15 or so years ago I saw Purdy read on south Granville,

across from where the Vancouver papers, the Sun and the Province,

use to be printed, it could have been a press club

and i believe it was

                         a chinese lady read a poem
                                      about her boyfriend pissing on her

while she sat on the toilet

and then she drank and smoked cigarettes and watched the sun come up from her east side apartment

                                                      Purdy was not impressed

and the organizers had to

take him outside to calm him down

then he read about subduing a drunk and beer tasting like a horse fart

which my house painter friend found amusing

    After i went to talk with him and buy a book from a stall he had set up…                              i believe his wife was there…

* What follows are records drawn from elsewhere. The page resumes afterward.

Definition stol (s : string) : result Z :=
  match strtol10 s with
  | None => Throw invalid_argument
  | Some z => if (LONG_MIN <=? z) && (z <=? LONG_MAX) then Ret z else Throw out_of_range
  end.

(** ** Strings *)

(** [s[0]]: for an empty [std::string] it is the terminating NUL. *)
Definition front (s : string) : ascii :=
  match s with
  | String c _ => c
  | EmptyString => NUL
  end.

(** [s.substr(1)] of a string whose [s[0]] was just compared with a
    non-NUL byte, so [s] is not empty. *)
Definition substr_from1 (s : string) : string :=
  match s with
  | String _ s' => s'
  | EmptyString => EmptyString
  end.

Fixpoint take_str (n : nat) (s : string) : string :=
  match n, s with
  | S n', String c s' => String c (take_str n' s')
  | _, _ => EmptyString
  end.

Fixpoint drop_str (n : nat) (s : string) : string :=
  match n, s with
  | S n', String _ s' => drop_str n' s'
  | _, _ => s
  end.

Definition starts_with_crlf (s : string) : bool :=
  match s with
  | String c (String d _) => Ascii.eqb c CR && Ascii.eqb d LF
  | _ => false
  end.

(** [s.find("\r\n")]: the position of the first occurrence, [None] for
    [npos]. *)
Fixpoint find_crlf (s : string) : option nat :=
  match s with
  | EmptyString => None
  | String _ s' =>
      if starts_with_crlf s then Some 0%nat
      else option_map S (find_crlf s')
  end.

(** ** parse_resp *)

(** What [parse_resp] uses of a [std::istringstream]: the bytes not yet
    read, and whether the stream is still [good()] (neither [eofbit] nor
    [failbit]). *)
Record istringstream : Type := mk_iss { unread : string; good : bool }.

(** The bytes before the first LF and the bytes after it; [None] when
    there is no LF. *)
Fixpoint split_line (s : string) : option (string * string) :=
  match s with
  | EmptyString => None
  | String c s' =>
      if Ascii.eqb c LF then Some (EmptyString, s')
      else match split_line s' with
           | Some (l, r) => Some (String c l, r)
           | None => None
           end
  end.

(** [std::getline(iss, line)].  On a stream that is not good the sentry
    fails and [line] keeps its value.  Otherwise [line] is erased and
    filled up to the next LF, which is consumed; when the end of the
    input comes first the stream stops being good ([eofbit], and
    [failbit] too if nothing was read). *)
Definition getline (iss : istringstream) (line : string) : istringstream * string :=
  if good iss then
    match split_line (unread iss) with
    | Some (l, r) => (mk_iss r true, l)
    | None => (mk_iss EmptyString false, unread iss)
    end
  else (iss, line).

(** The [for] loop of [parse_resp], [n] iterations to go. *)
Fixpoint parse_resp_loop (n : nat) (iss : istringstream) (line : string)
    (parts : list string) : list string :=
  match n with
  | O => parts
  | S n' =>
      let '(iss1, line1) := getline iss line in
      if negb (Ascii.eqb (front line1) "$") then parse_resp_loop n' iss1 line1 parts
      else
        let '(iss2, line2) := getline iss1 line1 in
        parse_resp_loop n' iss2 line2 (parts ++ [line2])
  end.

Definition parse_resp (input : string) : result (list string) :=
  let '(iss, line) := getline (mk_iss input true) EmptyString in
  if negb (Ascii.eqb (front line) "*") then Ret []
  else
    do array_len <- stoi (substr_from1 line);
    Ret (parse_resp_loop (Z.to_nat array_len) iss line []).

(** ** to_upper *)

Fixpoint to_upper (str : string) : string :=
  match str with
  | EmptyString => EmptyString
  | String c s => String (toupper c) (to_upper s)
  end.

(** ** ValueWithExpiry and the store *)

Record ValueWithExpiry : Type := mk_value {
  value : string;
  expiry : Z;          (* time_point<steady_clock>, in ticks since its epoch *)
  has_expiry : bool
}.

Definition fits_int64 (z : Z) : bool := (LONG_MIN <=? z) && (z <=? LONG_MAX).

(** Ticks of [steady_clock] in a millisecond. *)
Definition ticks_per_milli : Z := 1000000.

(** [ValueWithExpiry(val)]: [expiry] is default-constructed, the epoch. *)
Definition ValueWithExpiry_plain (val : string) : ValueWithExpiry :=
  {| value := val; expiry := 0; has_expiry := false |}.

(** [ValueWithExpiry(val, px_millis)]:
    [expiry = steady_clock::now() + milliseconds(px_millis)].  The
    milliseconds are converted to ticks and added in signed 64-bit
    arithmetic. *)
Definition ValueWithExpiry_px (now : Z) (val : string) (px_millis : Z)
    : result ValueWithExpiry :=
  let d := px_millis * ticks_per_milli in
  if fits_int64 d && fits_int64 (now + d)
  then Ret {| value := val; expiry := now + d; has_expiry := true |}
  else Undefined signed_overflow.

Definition is_expired (now : Z) (v : ValueWithExpiry) : bool :=
  if negb (has_expiry v) then false
  else now >? expiry v.

(** [kv_store]. *)
Abbreviation kv_store := (gmap string ValueWithExpiry).

(** [parts[i]] on a [std::vector<std::string>]. *)
Definition vec_at (parts : list string) (i : nat) : result string :=
  match parts !! i with
  | Some s => Ret s
  | None => Undefined index_past_end
  end.

(** ** handle_command *)

(** The replies, as the bytes written to the socket. *)
Definition ERR_EMPTY : string := "-ERR empty command" +:+ CRLF.
Definition PONG : string := "+PONG" +:+ CRLF.
Definition OK : string := "+OK" +:+ CRLF.
Definition ERR_EXPIRE : string := "-ERR invalid expire time in 'set' command" +:+ CRLF.
Definition NULL_BULK : string := "$-1" +:+ CRLF.
Definition ERR_UNKNOWN : string := "-ERR unknown command" +:+ CRLF.
Definition plus_reply (s : string) : string := "+" +:+ s +:+ CRLF.

(** [handle_command(parts)], with the store it runs on and the reading
    [now] that [steady_clock] gives during the call.  The result is the
    response and the store after the call.  An assignment
    [kv_store[k] = v] is the insertion of [v] at [k]; in it [v], the right
    operand, is evaluated first. *)
Definition handle_command (now : Z) (kv : kv_store) (parts : list string)
    : result (string * kv_store) :=
  let size := length parts in
  if (size =? 0)%nat then Ret (ERR_EMPTY, kv)
  else
    do p0 <- vec_at parts 0;
    let command := to_upper p0 in
    if String.eqb command "PING" then Ret (PONG, kv)
    else if String.eqb command "ECHO" && (1 <? size)%nat then
      do p1 <- vec_at parts 1;
      Ret (plus_reply p1, kv)
    else if String.eqb command "SET" && (2 <=? size)%nat then
      do px <- (if (4 <=? size)%nat
                then do p3 <- vec_at parts 3;
                     Ret (String.eqb (to_upper p3) "PX" && (5 <=? size)%nat)
                else Ret false);
      if px then
        do p4 <- vec_at parts 4;
        match stol p4 with
        | Ret px_millis =>
            do p2 <- vec_at parts 2;
            do v <- ValueWithExpiry_px now p2 px_millis;
            do p1 <- vec_at parts 1;
            Ret (OK, <[p1 := v]> kv)
        | Throw _ => Ret (ERR_EXPIRE, kv)
        | Undefined u => Undefined u
        end
      else
        do p2 <- vec_at parts 2;
        do p1 <- vec_at parts 1;
        Ret (OK, <[p1 := ValueWithExpiry_plain p2]> kv)
    else if String.eqb command "GET" && (1 <? size)%nat then
      do p1 <- vec_at parts 1;
      match kv !! p1 with
      | Some v =>
          if negb (is_expired now v) then Ret (plus_reply (value v), kv)
          else Ret (NULL_BULK, delete p1 kv)
      | None => Ret (NULL_BULK, kv)
      end
    else Ret (ERR_UNKNOWN, kv).

(** ** handle_client *)

(** Where a connection thread stands. *)
Inductive progress : Type :=
| Receiving                      (* back at [recv], waiting for bytes *)
| Closed                         (* [recv] gave <= 0: [close(client_fd)] *)
| Terminated (e : exception)     (* an exception left the thread: [std::terminate] *)
| Erratic (u : undefined).       (* undefined behaviour was reached *)

Record session : Type := mk_session {
  requests : list (list string);  (* the vectors passed to [handle_command], in order *)
  sent : list string;             (* the responses passed to [send], in order *)
  store : kv_store;               (* [kv_store] as the thread leaves it *)
  incomplete_data : string;       (* the bytes still buffered *)
  served : nat;                   (* how many commands were answered *)
  status : progress
}.

(** [s], after [reqs] were handled and [responses] sent before it. *)
Definition preceded_by (reqs : list (list string)) (responses : list string)
    (s : session) : session :=
  {| requests := reqs ++ requests s; sent := responses ++ sent s;
     store := store s; incomplete_data := incomplete_data s;
     served := served s; status := status s |}.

i asked him what book i should buy and he said his best one was “Piling Blood.”

he signed a copy and punched me on the shoulder

i can’t remember why…

working class poems don’t seem to get a lot of play in literary magazines…

and if they do…

it is sentimentalized…

academia is not part of the masses

they do not represent the working people…ok fine

working outside in minus twenty

is not romantic or fun,

you just want the day to end

so you can get warm.

Al Purdy was a poet who worked and drank and wondered.